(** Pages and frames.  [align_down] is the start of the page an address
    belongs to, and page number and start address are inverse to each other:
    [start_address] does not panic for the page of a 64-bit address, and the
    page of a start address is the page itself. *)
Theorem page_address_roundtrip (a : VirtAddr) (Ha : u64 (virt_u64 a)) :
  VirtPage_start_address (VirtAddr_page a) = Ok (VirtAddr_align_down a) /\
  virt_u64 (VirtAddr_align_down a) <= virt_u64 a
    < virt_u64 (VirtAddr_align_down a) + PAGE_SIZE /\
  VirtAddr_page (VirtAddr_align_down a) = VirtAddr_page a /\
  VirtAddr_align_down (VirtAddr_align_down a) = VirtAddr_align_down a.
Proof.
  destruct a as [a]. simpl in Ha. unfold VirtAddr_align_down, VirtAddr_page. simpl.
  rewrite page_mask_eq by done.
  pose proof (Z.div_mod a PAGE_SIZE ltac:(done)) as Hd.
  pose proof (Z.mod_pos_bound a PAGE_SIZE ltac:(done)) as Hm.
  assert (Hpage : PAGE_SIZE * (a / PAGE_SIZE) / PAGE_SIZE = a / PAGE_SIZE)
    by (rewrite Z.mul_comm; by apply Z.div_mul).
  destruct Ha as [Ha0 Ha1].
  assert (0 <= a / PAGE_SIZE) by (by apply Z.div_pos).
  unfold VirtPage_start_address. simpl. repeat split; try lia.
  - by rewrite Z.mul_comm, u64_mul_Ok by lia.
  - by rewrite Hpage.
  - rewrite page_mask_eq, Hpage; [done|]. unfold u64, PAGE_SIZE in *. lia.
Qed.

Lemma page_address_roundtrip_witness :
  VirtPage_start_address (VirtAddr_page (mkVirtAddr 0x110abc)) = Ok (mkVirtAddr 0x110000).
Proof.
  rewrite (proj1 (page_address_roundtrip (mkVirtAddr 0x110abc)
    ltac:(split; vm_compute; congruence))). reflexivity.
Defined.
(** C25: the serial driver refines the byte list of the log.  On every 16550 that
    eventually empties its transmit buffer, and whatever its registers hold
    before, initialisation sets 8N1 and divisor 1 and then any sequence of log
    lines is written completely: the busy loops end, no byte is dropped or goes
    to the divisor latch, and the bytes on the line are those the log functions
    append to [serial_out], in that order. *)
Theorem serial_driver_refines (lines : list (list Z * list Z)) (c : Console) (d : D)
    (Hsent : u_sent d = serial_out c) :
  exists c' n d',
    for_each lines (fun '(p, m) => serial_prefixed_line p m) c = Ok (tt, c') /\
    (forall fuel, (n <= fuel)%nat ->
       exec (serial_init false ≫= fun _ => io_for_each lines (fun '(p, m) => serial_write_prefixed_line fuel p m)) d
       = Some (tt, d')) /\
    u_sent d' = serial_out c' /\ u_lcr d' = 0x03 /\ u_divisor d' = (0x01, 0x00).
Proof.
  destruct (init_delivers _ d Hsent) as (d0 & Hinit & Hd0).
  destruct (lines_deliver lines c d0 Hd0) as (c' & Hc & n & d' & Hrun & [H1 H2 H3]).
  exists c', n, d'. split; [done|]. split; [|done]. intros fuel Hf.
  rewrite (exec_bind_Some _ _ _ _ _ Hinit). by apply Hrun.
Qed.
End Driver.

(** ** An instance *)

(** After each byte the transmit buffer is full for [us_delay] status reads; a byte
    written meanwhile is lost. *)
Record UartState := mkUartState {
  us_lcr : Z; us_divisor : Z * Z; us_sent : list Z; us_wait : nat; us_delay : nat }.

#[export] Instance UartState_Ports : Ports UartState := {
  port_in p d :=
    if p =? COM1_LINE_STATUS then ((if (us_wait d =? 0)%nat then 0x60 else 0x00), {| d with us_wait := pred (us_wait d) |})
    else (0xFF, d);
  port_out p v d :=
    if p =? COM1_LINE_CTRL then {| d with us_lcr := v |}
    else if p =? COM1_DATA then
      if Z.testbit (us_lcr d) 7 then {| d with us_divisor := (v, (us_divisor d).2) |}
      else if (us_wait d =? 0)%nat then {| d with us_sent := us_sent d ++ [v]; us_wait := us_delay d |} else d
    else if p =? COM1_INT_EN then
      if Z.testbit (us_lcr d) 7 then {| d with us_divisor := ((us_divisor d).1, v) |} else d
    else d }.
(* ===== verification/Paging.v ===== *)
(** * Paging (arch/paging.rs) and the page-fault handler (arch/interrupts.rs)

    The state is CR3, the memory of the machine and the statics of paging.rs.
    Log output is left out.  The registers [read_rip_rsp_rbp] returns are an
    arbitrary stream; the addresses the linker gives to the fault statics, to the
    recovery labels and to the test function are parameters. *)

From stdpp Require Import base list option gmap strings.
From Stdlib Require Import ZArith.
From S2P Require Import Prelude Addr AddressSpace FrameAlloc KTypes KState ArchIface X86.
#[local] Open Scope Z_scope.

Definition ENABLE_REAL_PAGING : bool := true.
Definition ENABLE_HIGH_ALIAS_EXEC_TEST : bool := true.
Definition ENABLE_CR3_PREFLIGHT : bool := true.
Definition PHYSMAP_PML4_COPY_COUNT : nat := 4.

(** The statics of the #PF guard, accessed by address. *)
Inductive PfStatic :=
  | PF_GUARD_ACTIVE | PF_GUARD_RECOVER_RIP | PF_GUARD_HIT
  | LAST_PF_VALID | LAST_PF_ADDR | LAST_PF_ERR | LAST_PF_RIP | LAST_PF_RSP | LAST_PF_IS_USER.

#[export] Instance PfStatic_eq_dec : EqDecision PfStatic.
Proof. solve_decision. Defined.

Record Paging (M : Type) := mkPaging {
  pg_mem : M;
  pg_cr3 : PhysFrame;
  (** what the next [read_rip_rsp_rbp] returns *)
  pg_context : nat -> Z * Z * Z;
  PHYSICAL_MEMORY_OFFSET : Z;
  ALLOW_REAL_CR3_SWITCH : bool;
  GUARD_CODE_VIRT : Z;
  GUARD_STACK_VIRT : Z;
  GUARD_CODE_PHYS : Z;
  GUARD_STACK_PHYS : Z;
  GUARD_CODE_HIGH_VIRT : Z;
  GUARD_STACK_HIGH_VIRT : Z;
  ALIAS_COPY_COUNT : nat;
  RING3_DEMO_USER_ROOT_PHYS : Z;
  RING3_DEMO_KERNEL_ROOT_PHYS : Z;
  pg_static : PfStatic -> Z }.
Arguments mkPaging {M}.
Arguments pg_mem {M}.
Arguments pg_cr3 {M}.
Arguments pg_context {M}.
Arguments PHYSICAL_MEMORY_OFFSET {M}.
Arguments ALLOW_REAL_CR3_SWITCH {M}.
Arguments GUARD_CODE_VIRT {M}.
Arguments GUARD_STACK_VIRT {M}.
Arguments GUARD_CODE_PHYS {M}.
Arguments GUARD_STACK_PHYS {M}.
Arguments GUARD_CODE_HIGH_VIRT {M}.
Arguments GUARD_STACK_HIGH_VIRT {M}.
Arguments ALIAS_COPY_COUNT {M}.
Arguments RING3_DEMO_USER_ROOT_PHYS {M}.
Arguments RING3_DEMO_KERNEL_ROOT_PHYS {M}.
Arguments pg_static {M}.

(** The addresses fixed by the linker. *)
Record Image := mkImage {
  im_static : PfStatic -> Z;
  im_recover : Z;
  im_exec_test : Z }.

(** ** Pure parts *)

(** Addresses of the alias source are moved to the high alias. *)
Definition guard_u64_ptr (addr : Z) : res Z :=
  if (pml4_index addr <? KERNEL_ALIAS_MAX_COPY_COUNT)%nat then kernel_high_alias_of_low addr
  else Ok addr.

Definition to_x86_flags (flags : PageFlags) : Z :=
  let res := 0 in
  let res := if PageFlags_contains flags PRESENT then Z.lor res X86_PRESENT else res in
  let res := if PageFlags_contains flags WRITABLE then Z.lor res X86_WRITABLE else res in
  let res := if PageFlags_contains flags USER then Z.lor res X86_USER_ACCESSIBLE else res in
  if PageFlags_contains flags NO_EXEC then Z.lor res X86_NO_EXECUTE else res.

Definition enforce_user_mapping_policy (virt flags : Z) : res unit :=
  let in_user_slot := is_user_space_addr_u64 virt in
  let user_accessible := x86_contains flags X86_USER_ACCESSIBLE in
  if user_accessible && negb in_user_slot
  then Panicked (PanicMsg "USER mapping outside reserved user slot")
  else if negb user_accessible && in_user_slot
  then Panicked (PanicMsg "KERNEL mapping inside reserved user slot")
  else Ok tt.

• • • • • • •

» **Task goal**: Word for word, restate the listing above from its first line to the line with "virt_u64 (VirtAddr_align_down a) <= virt_u64", keeping both.

» **Response to the task**:
(** Pages and frames.  [align_down] is the start of the page an address
    belongs to, and page number and start address are inverse to each other:
    [start_address] does not panic for the page of a 64-bit address, and the
    page of a start address is the page itself. *)
Theorem page_address_roundtrip (a : VirtAddr) (Ha : u64 (virt_u64 a)) :
  VirtPage_start_address (VirtAddr_page a) = Ok (VirtAddr_align_down a) /\
  virt_u64 (VirtAddr_align_down a) <= virt_u64 a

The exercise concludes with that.